We really just put it down to his personality, we didn't want to start worrying or rushing him into doctors. We wanted him to grow up the way he wanted.
So, through his 1's he continued to progress physically. He did most of the usual things like running around, jumping and all that. He still wasn't really playing with toys, though he did play with other things. He enjoyed doing things that were quite repetitive, such as spinning objects, objects like plastic bowls.
He also wasn't really speaking. He did pick up 1 or 2 words at first, but then never really picked up much more. He also didn't seem to understand what we were asking, such as in want juice, etc. He also didn't have the ability to do things such as simple puzzles, he didn't seem to have the understanding. It was starting to be a bit more obvious that at this point he was struggling.
However, on the opposite side to this, his personality was growing, he was enjoying life and was very happy. Nothing too much seemed to phase him and we found he loved music, especially watching the nursery rhymes on YouTube.

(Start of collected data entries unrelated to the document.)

(* ===== verification/RbRuns.v ===== *)
(** The runs of the red-black tree code on a memory that has a tree: the proofs in the separation logic, taken back to the
    code. *)
From iris.base_logic.lib Require Import ghost_map.
From iris.proofmode Require Import proofmode.
From S2P Require Import Prelude RbTree RbSpec RbLogic RbProofs RbInsert RbErase RbSearch RbAdequate.

#[global] Open Scope Z_scope.

(** Code that only reads the tree *)
Lemma run_read {A} (m : MR A) s this t (φ : A → Prop) :
  reads m → tree_in s this t → (∀ `{!rbG rbΣ}, whole this t -∗ wpi m (λ a, ⌜φ a⌝ ∗ whole this t)) → ∃ a, m s = Ret (a, s) ∧ φ a.
Proof.
  intros Hr Ht Hm. destruct (wpi_adequate m s this t [] (λ a _ _, φ a)) as (a&s'&_&_&E&Hφ&_); [done|apply NoDup_nil_2|constructor| |].
  - intros G. iIntros "Ht _". iApply (wpi_wand with "[Ht]"); [by iApply Hm|]. iIntros (a) "[%Ha Ht]". iExists t, []. iSplit; [done|]. by iFrame "Ht".
  - exists a. split; [|done]. by pose proof (Hr _ _ _ E) as ->.
Qed.

Lemma run_insert s this less d t xs ys :
  tree_in s this t → balanced t → fresh s t d → elems t = xs ++ ys →
  Forall (λ x, less d x = Some false) xs → Forall (λ y, less d y = Some true) ys →
  ∃ s' t', rb_insert less this d s = Ret (tt, s') ∧ tree_in s' this t' ∧ balanced t' ∧ elems t' = xs ++ d :: ys ∧ only_tree this (elems t ++ [d]) s s'.
Proof.
  intros Ht HB Hd E Hx Hy.
  destruct (wpi_adequate (rb_insert less this d) s this t [d] (λ _ t' _, balanced t' ∧ elems t' = xs ++ d :: ys))
    as ([]&s'&t'&_&Er&[HB' E']&Ht'&_&Ho); [done|by apply NoDup_singleton|by constructor| |by exists s', t'].
  intros G. iIntros "Ht [Hd _]". iApply (wpi_rb_insert with "Ht Hd"); [|done|].
  { intros x. rw E elem_of_app. rw Forall_forall in Hx. rw Forall_forall in Hy. intros [?%Hx|?%Hy]; by eexists. }
  iIntros (D [-> HD]) "Ht". iExists _, []. iFrame "Ht". iSplit; [|done]. iPureIntro.
  rw elems_plug /= in E. destruct (path_split _ _ _ _ HD E Hx Hy) as [E1 E2]. apply plug_rb_inv in HB as (n&HC&Hn). simpl in Hn. subst n. split.
  - by eapply ins_fix_balanced.
  - by rw ins_fix_elems elems_plug /= E1 E2.
Qed.

Lemma run_erase s this t xs x ys :
  tree_in s this t → balanced t → elems t = xs ++ x :: ys →
  ∃ s' t', rb_erase this x s = Ret (tt, s') ∧ tree_in s' this t' ∧ balanced t' ∧ elems t' = xs ++ ys ∧ fresh s' t' x ∧ only_tree this (elems t) s s'.
Proof.
  intros Ht HB E. destruct (tree_split _ _ _ _ E) as (C&c&l&r&->&->&->).
  destruct (wpi_adequate (rb_erase this x) s this _ [] (λ _ t' ds, (balanced t' ∧ elems t' = (before C ++ elems l) ++ elems r ++ after C) ∧ ds = [x]) Ht)
    as ([]&s'&t'&ds&Er&[[HB' E'] ->]&Ht'&Hf&Ho); [apply NoDup_nil_2|constructor| |].
  - intros G. iIntros "Ht _". iApply (wpi_rb_erase with "Ht"); [done|]. iIntros (t' [E' HB']) "Ht Hx". iExists t', [x]. iFrame "Ht Hx". iSplit; [|done]. iPureIntro.
    by rw E' -!app_assoc.
  - exists s', t'. rw app_nil_r in Ho. apply Forall_cons in Hf as [Hf _]. by split_and!.
Qed.

Lemma run_search_loop s this cmp t fuel :
  tree_in s this t → in_order cmp (elems t) → (height t < fuel)%nat →
  ∃ y, search_loop cmp fuel (troot t) s = Ret (y, s) ∧ ((y = 0 ∧ ∀ x, x ∈ elems t → cmp x ≠ Some 0) ∨ (y ∈ elems t ∧ cmp y = Some 0)).
Proof.
  intros Ht Ho Hf. apply (run_read _ s this t); [eauto with reads|done|]. intros G. iIntros "[Hroot Ht]". iApply (wpi_search_loop with "Ht"); [done|done|].
  iIntros (y Hy) "Ht". iSplit; [done|]. iFrame.
Qed.

Lemma run_for_each s this t : tree_in s this t → rb_for_each this s = Ret (elems t, s).
Proof.
  intros Ht. destruct (run_read (rb_for_each this) s this t (λ xs, xs = elems t)) as (xs&E&->); [eauto with reads|done| |done].
  intros G. iIntros "Ht". iApply (wpi_rb_for_each with "Ht"). iIntros "Ht". by iFrame.
Qed.

Lemma run_search s this cmp t : tree_in s this t → in_order cmp (elems t) →
  ∃ y, rb_search this cmp s = Ret (y, s) ∧ ((y = 0 ∧ ∀ x, x ∈ elems t → cmp x ≠ Some 0) ∨ (y ∈ elems t ∧ cmp y = Some 0)).
Proof.
  intros Ht Ho. apply (run_read _ s this t); [unfold rb_search; reads_tac|done|].
  intros G. iIntros "Ht". iApply (wpi_rb_search with "Ht"); [done|]. iIntros (y Hy) "Ht". by iFrame.
Qed.

Lemma run_search_first s this cmp t :
  tree_in s this t → in_order cmp (elems t) → rb_search_fisrt this cmp s = Ret (default 0 (first_match cmp (elems t)), s).
Proof.
  intros Ht Ho. destruct (run_read (rb_search_fisrt this cmp) s this t (λ y, y = default 0 (first_match cmp (elems t)))) as (xs&E&->);
    [eauto with reads|done| |done].
  intros G. iIntros "Ht". iApply (wpi_rb_search_first with "Ht"); [done|]. iIntros "Ht". by iFrame.
Qed.

Lemma run_next s this t xs x ys : tree_in s this t → elems t = xs ++ x :: ys → rb_next x s = Ret (hd 0 ys, s).
Proof.
  intros Ht E. destruct (run_read (rb_next x) s this t (λ y, y = hd 0 ys)) as (y&Ey&->); [eauto with reads|done| |done].
  intros G. iIntros "Ht". iApply (wpi_rb_next with "Ht"); [done|]. iIntros "Ht". by iFrame.
Qed.

Lemma run_prev s this t xs x ys : tree_in s this t → elems t = xs ++ x :: ys → rb_prev x s = Ret (last0 xs, s).
Proof.
  intros Ht E. destruct (run_read (rb_prev x) s this t (λ y, y = last0 xs)) as (y&Ey&->); [eauto with reads|done| |done].
  intros G. iIntros "Ht". iApply (wpi_rb_prev with "Ht"); [done|]. iIntros "Ht". by iFrame.
Qed.

Lemma run_next_match s this t xs x ys cmp :
  tree_in s this t → elems t = xs ++ x :: ys → Forall (λ y, is_Some (cmp y)) ys →
  rb_next_match x cmp s = Ret (match ys with y :: _ => if decide (cmp y = Some 0) then y else 0 | [] => 0 end, s).
Proof.
  intros Ht E Hc. destruct (run_read (rb_next_match x cmp) s this t
    (λ y, y = match ys with y :: _ => if decide (cmp y = Some 0) then y else 0 | [] => 0 end)) as (y&Ey&->);
    [unfold rb_next_match; reads_tac|done| |done].
  intros G. iIntros "Ht". iApply (wpi_rb_next_match with "Ht"); [done|done|]. iIntros "Ht". by iFrame.
Qed.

We had also mentioned and talked with a community nurse on our worries, it was at this point that little Mr. was put forward for an appointment with the CDC (Child Development Center) to see if there was a reason for what we were seeing.
So, around 4-6 months later we had an appointment at the CDC. The way they do this is they have 4 children, all of a similar age. You go into a room with the other parents and the children guided into play, circle time, snack and so on. In that room are a number of experts such as OT (Occupational Therapists), EP (Educational Psychologist), Pediatric Doctor, Sensory specialist pus others. Each week they could change.
There were 3 of these sessions, one each Monday for 3 weeks. After these, the doctors and experts took around 2-4 weeks before we had an appointment for a diagnosis.
Now at this point, I always point out that the young boy we went in with was exactly the same young boy we came out with. Nothing changed with him. He still had the same cheeky personality, did exactly the same things and was still loved in exactly the same way. The only thing that changed in that room was that he got a diagnosis of ASD (Autism Spectrum Disorder).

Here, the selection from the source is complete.